Required work: Output only the lines of the entries that follow, starting at the one with "Definition ApplyMvccModify (tid" and running down to the one with "let temp_ts := GetTransactionTempTs", both included and unchanged.

Source material:
_ _ _ _ _

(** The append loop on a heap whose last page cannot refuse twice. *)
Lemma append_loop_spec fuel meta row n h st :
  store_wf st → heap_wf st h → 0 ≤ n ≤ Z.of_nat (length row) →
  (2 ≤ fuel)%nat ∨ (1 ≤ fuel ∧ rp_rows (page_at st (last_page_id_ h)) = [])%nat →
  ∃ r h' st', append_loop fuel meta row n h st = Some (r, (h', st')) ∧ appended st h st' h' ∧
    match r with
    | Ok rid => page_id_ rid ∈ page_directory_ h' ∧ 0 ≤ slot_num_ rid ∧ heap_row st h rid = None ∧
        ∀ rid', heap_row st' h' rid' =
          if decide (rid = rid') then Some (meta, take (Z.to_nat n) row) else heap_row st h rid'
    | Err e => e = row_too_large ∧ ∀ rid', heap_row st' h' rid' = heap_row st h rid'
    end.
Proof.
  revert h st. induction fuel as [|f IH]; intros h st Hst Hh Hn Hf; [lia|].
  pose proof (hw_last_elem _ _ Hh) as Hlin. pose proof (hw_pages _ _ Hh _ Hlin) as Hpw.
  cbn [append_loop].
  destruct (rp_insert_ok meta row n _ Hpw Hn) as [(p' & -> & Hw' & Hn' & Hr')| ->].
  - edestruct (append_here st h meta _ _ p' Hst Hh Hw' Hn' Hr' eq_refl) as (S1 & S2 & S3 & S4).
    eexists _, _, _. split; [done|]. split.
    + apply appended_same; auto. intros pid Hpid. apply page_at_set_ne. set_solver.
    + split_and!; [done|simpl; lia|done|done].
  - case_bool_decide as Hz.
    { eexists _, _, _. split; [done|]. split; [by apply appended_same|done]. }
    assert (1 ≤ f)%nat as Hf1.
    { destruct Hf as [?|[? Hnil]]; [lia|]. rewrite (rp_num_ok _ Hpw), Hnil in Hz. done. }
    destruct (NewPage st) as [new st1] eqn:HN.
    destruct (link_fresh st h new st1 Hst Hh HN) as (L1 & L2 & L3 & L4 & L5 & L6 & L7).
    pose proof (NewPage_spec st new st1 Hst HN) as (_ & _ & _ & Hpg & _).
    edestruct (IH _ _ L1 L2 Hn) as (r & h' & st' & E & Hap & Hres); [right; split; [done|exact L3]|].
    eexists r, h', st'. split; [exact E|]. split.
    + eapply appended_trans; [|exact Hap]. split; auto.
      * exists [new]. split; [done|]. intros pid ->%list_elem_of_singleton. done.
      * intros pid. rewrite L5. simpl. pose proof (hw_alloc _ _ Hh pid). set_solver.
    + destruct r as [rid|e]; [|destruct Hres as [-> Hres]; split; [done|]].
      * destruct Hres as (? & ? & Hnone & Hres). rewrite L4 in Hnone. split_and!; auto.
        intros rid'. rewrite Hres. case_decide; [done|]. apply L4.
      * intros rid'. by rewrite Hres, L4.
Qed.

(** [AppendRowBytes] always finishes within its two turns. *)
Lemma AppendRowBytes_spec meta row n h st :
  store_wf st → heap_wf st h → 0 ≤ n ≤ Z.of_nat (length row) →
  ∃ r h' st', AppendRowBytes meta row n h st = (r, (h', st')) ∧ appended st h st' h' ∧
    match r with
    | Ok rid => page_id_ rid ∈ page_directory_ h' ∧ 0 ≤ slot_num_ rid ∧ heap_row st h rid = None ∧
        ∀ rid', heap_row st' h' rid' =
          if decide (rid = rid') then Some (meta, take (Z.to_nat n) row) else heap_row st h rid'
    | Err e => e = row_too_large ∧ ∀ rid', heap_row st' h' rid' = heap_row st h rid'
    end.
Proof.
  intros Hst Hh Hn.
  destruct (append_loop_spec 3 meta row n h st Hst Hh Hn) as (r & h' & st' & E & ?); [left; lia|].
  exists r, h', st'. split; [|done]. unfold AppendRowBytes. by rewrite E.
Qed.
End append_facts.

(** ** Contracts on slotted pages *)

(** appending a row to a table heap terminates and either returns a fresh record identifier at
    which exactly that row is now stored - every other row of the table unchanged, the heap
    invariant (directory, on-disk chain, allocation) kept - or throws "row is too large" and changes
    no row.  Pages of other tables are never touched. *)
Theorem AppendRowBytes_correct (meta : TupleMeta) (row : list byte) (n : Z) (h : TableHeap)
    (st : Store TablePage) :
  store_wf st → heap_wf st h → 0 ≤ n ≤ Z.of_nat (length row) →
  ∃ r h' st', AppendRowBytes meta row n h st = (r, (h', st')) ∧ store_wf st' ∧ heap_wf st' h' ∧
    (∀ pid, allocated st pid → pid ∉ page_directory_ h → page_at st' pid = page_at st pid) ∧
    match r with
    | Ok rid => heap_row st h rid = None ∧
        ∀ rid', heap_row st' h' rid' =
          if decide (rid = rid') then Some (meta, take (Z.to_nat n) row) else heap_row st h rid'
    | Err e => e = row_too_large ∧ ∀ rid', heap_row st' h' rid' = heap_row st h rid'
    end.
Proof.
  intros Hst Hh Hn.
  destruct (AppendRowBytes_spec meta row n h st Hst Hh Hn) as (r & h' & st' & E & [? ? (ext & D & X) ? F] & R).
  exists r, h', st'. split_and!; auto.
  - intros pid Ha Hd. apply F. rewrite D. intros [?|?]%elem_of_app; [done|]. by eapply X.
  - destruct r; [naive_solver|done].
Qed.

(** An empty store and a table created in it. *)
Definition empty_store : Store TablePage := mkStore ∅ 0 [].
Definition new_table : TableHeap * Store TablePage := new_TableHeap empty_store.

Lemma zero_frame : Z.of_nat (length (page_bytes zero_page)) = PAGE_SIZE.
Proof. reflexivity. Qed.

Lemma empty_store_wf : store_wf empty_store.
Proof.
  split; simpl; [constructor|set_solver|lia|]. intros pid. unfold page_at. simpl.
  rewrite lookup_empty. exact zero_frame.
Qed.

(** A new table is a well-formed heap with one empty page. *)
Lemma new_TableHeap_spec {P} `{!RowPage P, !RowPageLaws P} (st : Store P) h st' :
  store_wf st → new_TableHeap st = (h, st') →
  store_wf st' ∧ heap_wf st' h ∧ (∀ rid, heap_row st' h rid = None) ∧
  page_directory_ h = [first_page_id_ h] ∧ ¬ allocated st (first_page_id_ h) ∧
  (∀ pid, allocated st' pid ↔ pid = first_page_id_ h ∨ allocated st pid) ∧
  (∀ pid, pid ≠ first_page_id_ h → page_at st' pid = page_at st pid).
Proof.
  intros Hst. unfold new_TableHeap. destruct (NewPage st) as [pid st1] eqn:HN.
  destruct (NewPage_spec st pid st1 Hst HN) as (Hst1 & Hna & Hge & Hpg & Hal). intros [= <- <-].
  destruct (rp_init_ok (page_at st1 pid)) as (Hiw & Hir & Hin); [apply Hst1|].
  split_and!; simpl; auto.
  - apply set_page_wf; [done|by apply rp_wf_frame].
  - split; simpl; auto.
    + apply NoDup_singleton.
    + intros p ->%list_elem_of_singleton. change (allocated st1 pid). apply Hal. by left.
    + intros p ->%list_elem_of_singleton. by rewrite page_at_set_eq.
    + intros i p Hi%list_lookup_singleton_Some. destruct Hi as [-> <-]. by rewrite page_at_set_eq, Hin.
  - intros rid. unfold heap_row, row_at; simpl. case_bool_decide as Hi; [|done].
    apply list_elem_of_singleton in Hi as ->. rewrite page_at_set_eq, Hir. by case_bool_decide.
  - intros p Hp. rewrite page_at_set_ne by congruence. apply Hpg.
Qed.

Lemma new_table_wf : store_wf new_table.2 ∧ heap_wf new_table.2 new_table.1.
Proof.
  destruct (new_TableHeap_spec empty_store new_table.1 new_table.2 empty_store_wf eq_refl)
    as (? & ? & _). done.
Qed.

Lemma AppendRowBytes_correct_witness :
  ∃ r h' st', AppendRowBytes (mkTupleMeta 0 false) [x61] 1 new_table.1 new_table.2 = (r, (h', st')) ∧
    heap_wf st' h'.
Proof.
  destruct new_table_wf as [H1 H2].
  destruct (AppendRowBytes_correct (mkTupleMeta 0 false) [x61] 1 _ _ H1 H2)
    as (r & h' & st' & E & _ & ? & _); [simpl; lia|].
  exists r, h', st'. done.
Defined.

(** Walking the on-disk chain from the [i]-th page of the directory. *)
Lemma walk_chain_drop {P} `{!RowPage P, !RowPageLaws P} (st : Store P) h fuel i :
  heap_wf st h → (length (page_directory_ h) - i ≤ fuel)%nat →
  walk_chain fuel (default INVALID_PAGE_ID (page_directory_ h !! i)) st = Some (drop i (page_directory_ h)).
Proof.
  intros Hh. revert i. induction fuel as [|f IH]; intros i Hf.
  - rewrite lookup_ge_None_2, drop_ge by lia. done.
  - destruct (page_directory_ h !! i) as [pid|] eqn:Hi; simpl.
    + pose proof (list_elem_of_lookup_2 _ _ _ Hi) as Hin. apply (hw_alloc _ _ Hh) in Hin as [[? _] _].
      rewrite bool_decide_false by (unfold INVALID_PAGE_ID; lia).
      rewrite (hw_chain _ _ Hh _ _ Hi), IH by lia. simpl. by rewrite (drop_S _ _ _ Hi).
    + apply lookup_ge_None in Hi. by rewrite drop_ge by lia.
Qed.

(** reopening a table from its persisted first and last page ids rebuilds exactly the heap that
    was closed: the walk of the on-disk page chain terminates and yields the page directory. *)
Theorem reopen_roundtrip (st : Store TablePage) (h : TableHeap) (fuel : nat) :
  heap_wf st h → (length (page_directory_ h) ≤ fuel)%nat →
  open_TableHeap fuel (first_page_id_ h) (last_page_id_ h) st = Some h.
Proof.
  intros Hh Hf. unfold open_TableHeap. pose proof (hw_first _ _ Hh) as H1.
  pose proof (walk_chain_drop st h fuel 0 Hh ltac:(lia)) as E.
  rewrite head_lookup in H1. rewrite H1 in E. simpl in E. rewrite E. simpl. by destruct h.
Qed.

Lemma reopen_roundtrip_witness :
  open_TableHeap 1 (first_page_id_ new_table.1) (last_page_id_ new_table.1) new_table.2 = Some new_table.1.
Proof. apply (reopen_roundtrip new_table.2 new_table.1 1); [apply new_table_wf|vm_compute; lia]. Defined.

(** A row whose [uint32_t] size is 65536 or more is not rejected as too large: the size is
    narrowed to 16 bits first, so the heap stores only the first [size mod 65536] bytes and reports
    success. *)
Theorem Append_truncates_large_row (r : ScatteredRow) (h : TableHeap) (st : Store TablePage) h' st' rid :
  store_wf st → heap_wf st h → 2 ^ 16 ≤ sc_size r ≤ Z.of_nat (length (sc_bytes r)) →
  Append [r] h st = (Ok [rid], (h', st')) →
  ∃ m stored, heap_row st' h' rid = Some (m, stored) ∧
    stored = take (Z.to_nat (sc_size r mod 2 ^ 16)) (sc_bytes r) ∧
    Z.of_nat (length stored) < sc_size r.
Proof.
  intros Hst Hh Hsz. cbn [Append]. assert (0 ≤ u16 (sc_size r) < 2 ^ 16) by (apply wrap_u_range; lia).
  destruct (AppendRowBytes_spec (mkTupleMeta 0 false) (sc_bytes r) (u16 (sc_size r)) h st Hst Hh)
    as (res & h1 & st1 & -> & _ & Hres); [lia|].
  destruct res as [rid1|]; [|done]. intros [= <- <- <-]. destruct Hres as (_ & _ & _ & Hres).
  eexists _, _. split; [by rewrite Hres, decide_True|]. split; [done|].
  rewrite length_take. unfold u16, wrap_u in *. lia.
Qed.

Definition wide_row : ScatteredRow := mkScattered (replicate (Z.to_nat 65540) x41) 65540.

_ _ _ _ _

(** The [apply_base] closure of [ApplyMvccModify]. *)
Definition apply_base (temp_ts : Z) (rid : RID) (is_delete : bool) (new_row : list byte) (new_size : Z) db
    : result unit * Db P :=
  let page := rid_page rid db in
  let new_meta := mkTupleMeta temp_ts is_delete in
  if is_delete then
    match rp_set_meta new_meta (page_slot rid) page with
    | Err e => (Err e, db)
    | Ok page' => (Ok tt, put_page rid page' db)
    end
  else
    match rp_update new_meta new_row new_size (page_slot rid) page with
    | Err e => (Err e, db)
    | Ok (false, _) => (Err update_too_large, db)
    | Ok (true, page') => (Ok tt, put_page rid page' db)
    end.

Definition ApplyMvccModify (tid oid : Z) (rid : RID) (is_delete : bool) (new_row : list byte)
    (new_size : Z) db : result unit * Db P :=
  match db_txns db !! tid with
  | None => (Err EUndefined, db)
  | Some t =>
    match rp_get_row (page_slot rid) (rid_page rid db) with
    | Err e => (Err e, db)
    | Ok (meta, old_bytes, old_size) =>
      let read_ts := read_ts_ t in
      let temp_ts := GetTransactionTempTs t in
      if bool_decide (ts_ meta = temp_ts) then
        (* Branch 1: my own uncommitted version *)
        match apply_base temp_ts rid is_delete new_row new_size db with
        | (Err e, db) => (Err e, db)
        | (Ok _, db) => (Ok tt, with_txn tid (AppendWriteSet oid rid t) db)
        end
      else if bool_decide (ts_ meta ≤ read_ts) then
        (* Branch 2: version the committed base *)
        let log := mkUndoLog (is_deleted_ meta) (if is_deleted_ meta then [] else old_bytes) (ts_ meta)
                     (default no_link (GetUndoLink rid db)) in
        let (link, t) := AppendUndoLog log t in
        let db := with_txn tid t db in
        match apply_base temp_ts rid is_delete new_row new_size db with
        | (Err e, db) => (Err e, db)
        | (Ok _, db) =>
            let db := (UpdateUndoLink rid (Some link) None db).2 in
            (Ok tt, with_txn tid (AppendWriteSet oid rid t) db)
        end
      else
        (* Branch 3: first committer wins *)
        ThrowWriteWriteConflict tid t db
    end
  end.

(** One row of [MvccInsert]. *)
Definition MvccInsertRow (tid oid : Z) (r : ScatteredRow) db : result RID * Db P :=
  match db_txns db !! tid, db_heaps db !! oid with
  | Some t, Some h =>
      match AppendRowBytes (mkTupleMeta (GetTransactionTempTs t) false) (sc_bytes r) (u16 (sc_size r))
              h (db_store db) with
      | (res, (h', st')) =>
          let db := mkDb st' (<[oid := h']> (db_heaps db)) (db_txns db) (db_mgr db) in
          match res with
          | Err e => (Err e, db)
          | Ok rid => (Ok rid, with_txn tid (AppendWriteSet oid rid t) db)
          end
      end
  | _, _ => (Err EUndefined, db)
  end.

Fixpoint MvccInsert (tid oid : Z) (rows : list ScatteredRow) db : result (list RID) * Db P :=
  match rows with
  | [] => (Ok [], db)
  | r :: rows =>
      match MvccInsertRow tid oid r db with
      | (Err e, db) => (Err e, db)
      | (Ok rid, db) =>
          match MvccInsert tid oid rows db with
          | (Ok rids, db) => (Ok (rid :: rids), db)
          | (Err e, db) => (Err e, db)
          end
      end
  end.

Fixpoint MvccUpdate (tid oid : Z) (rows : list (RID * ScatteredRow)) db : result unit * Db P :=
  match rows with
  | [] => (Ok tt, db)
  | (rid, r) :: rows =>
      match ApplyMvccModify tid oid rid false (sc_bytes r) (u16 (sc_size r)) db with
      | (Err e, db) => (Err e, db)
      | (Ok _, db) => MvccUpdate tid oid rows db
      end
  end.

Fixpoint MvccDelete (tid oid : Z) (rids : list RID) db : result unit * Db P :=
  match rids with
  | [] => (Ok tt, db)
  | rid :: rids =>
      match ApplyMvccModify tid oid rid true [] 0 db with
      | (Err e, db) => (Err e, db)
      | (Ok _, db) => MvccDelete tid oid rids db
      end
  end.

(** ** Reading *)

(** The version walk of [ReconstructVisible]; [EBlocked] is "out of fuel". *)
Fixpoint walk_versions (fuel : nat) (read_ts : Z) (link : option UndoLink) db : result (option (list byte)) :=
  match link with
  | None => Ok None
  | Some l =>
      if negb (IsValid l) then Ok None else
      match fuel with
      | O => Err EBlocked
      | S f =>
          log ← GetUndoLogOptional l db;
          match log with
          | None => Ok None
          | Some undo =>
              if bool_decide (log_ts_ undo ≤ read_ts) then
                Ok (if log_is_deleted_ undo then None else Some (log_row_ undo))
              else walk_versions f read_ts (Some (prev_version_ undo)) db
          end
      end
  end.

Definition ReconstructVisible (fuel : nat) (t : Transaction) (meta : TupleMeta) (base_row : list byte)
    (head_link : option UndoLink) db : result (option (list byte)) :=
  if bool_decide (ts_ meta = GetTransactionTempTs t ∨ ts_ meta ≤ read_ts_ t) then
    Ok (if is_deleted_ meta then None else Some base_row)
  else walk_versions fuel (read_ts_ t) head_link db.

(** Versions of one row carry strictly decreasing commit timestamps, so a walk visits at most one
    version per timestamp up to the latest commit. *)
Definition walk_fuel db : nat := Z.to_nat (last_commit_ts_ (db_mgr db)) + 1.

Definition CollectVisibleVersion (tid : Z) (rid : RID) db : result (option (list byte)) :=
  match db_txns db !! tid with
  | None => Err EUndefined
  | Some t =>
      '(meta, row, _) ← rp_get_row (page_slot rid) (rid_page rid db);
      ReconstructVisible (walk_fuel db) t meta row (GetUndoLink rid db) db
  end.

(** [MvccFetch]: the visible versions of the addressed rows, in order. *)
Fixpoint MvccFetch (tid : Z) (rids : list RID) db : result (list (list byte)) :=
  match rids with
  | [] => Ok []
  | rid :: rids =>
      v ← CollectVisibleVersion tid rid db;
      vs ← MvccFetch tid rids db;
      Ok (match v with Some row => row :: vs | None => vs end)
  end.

_ _ _ _ _

Task output:
Definition ApplyMvccModify (tid oid : Z) (rid : RID) (is_delete : bool) (new_row : list byte)
    (new_size : Z) db : result unit * Db P :=
  match db_txns db !! tid with
  | None => (Err EUndefined, db)
  | Some t =>
    match rp_get_row (page_slot rid) (rid_page rid db) with
    | Err e => (Err e, db)
    | Ok (meta, old_bytes, old_size) =>
      let read_ts := read_ts_ t in
      let temp_ts := GetTransactionTempTs t in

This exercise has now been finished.